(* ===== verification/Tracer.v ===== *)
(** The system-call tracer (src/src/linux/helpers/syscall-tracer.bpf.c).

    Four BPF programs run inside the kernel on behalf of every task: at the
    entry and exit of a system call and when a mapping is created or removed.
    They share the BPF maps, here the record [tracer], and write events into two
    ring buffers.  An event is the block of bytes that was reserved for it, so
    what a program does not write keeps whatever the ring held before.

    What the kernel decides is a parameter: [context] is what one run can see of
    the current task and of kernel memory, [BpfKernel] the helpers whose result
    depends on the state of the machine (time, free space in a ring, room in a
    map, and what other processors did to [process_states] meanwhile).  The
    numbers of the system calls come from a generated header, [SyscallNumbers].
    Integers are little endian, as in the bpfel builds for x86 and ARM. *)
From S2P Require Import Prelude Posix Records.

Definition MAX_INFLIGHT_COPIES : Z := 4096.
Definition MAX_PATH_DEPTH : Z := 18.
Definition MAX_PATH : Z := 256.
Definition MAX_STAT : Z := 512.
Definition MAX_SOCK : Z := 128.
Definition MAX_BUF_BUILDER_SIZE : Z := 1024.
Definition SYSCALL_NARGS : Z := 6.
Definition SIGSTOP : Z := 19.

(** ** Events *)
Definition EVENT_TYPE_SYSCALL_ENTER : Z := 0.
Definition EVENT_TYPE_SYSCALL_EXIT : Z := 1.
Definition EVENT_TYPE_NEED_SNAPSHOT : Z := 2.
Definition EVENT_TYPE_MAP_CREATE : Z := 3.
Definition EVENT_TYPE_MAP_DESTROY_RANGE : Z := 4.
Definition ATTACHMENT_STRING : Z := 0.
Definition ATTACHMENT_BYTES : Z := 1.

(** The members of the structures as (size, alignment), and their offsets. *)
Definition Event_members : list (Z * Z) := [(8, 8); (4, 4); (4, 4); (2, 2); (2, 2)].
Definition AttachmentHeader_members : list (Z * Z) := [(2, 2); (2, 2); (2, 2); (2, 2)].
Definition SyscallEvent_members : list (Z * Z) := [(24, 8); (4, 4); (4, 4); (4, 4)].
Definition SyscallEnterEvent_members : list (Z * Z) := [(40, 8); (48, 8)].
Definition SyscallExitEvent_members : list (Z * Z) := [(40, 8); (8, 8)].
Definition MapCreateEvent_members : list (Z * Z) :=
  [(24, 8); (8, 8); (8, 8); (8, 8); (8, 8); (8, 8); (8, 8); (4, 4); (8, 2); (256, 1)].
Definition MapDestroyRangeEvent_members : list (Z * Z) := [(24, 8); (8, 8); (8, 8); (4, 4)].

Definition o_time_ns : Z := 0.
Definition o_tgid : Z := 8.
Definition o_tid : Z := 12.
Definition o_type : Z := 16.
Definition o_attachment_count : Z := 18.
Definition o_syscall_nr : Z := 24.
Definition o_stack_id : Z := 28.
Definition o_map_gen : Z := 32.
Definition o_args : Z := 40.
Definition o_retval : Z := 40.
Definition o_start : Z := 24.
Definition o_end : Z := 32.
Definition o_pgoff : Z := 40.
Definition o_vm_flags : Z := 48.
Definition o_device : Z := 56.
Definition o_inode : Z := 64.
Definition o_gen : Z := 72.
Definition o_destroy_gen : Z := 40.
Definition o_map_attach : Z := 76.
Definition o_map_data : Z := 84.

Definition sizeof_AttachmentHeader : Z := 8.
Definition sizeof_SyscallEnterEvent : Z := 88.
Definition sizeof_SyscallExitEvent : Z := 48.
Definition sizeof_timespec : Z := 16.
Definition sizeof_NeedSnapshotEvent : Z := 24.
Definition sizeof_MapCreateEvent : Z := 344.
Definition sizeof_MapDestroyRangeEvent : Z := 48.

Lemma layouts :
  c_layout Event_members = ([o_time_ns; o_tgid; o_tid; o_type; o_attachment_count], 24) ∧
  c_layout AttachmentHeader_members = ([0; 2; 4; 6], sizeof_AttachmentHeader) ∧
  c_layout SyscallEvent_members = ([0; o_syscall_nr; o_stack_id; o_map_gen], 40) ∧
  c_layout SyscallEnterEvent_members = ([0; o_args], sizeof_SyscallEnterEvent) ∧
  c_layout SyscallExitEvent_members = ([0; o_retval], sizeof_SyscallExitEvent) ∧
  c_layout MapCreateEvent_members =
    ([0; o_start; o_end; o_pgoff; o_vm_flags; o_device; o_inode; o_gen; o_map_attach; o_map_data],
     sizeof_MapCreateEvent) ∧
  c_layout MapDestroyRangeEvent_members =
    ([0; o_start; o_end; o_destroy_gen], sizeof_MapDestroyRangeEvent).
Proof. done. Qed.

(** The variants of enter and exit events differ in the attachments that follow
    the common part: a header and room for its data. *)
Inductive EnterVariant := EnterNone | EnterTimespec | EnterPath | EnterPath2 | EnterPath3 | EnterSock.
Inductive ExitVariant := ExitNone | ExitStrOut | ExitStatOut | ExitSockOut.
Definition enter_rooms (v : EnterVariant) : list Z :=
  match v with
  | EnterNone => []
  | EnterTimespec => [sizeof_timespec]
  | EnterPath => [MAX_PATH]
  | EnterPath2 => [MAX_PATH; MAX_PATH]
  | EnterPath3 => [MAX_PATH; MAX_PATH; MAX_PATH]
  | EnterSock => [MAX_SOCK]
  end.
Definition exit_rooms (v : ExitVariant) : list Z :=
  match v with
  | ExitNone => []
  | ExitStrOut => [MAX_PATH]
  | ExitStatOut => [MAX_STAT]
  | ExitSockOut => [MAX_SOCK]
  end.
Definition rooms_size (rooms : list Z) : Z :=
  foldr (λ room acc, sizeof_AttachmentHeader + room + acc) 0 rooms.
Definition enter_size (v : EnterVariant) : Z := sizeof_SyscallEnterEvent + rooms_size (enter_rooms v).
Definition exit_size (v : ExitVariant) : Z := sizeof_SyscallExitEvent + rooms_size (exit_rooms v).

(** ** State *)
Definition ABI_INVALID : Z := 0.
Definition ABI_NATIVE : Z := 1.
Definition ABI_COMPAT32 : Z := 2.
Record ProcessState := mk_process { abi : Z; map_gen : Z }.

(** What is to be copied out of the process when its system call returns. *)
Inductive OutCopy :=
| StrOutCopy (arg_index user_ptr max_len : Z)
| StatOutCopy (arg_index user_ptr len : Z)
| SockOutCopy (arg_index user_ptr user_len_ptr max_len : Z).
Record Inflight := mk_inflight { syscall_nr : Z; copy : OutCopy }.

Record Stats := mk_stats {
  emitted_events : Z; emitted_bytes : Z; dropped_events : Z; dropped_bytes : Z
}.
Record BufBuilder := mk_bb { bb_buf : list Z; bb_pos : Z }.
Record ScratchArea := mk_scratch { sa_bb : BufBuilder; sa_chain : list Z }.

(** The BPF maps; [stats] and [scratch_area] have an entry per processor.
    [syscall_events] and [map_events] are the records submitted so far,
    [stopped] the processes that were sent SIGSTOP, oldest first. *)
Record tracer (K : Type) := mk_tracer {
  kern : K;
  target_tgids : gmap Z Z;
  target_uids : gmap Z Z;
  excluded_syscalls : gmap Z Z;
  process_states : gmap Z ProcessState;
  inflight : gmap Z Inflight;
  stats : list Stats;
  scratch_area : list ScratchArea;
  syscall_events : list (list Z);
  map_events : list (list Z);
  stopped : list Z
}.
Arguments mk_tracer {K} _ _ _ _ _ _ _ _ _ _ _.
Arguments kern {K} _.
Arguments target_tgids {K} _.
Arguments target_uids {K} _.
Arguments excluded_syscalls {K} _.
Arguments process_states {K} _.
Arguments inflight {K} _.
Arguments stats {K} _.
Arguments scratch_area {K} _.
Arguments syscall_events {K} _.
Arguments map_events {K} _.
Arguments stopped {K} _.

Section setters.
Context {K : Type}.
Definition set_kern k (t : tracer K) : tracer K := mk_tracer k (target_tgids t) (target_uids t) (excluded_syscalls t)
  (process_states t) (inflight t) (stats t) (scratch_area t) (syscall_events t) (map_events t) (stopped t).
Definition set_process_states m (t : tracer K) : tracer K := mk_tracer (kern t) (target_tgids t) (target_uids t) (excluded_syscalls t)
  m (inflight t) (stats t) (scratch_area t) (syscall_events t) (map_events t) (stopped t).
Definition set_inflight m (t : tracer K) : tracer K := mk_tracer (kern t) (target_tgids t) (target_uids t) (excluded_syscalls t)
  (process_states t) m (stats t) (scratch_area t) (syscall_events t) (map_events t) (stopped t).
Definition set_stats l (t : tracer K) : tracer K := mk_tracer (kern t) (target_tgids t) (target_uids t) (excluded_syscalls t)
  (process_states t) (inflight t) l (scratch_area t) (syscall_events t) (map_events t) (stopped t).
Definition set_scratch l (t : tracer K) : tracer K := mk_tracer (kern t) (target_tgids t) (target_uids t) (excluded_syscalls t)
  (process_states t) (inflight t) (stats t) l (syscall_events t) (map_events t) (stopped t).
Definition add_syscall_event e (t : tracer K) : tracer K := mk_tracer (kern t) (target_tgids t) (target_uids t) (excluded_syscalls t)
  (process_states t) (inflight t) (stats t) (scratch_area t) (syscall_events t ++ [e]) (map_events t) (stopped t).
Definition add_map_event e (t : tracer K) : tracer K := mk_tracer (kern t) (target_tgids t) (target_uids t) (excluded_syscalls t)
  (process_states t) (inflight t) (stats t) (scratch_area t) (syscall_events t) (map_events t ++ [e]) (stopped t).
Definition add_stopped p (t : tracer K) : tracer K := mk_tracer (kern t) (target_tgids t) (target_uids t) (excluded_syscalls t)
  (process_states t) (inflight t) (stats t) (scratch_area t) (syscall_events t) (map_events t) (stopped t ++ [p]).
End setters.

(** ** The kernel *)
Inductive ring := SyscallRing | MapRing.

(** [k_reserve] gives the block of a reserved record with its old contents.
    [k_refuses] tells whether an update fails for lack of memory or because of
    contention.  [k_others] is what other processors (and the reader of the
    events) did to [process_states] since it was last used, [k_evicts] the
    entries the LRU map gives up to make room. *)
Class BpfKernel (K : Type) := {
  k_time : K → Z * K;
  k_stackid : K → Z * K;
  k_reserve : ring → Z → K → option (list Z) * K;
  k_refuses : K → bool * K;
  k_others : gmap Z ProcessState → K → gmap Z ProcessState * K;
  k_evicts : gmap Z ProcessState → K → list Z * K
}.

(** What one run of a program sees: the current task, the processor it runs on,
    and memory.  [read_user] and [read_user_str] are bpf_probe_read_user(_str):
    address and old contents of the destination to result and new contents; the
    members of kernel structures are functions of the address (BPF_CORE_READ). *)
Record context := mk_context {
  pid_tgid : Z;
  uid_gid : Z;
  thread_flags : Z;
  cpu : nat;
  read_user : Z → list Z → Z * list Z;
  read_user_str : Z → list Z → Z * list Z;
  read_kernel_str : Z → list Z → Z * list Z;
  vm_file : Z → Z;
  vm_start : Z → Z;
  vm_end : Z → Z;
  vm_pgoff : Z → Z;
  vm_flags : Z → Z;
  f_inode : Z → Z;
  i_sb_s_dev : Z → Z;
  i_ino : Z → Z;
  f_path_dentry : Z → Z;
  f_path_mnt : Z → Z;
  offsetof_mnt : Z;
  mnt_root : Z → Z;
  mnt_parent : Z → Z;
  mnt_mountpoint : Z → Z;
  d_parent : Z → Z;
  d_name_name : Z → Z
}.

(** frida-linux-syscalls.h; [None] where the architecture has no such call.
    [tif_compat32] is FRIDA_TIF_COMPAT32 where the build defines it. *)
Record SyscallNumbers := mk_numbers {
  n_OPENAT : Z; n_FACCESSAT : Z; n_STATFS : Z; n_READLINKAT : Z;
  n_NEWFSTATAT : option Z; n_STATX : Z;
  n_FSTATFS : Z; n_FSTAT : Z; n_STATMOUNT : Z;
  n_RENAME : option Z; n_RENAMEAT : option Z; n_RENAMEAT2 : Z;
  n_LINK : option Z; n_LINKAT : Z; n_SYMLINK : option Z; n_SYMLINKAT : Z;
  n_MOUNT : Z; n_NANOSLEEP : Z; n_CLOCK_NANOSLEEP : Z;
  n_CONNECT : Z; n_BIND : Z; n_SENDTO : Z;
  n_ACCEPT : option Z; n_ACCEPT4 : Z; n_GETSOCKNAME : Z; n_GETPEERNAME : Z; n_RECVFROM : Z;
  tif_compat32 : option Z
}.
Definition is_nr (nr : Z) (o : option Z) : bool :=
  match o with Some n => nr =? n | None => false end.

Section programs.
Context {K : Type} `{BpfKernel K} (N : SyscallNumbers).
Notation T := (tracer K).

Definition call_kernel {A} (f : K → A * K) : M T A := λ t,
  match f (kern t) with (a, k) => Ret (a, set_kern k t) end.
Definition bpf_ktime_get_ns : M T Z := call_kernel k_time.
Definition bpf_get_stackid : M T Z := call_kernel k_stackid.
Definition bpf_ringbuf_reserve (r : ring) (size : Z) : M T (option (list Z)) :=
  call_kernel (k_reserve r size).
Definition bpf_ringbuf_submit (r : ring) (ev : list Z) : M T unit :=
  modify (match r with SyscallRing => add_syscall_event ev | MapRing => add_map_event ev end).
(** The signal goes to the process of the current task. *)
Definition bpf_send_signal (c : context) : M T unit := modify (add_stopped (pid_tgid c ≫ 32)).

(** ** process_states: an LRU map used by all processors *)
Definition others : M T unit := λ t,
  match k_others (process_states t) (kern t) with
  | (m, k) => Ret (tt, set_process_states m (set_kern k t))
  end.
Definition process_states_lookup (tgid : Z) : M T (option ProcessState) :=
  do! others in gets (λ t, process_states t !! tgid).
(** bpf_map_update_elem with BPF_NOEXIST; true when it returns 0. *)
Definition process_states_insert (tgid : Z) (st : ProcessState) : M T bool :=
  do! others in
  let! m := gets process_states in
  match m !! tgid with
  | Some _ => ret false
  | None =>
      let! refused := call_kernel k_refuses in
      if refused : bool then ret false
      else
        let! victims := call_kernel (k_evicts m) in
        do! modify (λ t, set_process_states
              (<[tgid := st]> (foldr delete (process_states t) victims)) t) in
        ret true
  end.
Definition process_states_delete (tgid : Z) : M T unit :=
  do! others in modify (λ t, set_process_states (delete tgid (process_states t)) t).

Instructions to follow: Using the material above, transcribe exactly the lines from the line with "Definition set_scratch l" to the line with "Definition add_syscall_event e"; both count, and nothing else goes in.

Task solution:
Definition set_scratch l (t : tracer K) : tracer K := mk_tracer (kern t) (target_tgids t) (target_uids t) (excluded_syscalls t)
  (process_states t) (inflight t) (stats t) l (syscall_events t) (map_events t) (stopped t).
Definition add_syscall_event e (t : tracer K) : tracer K := mk_tracer (kern t) (target_tgids t) (target_uids t) (excluded_syscalls t)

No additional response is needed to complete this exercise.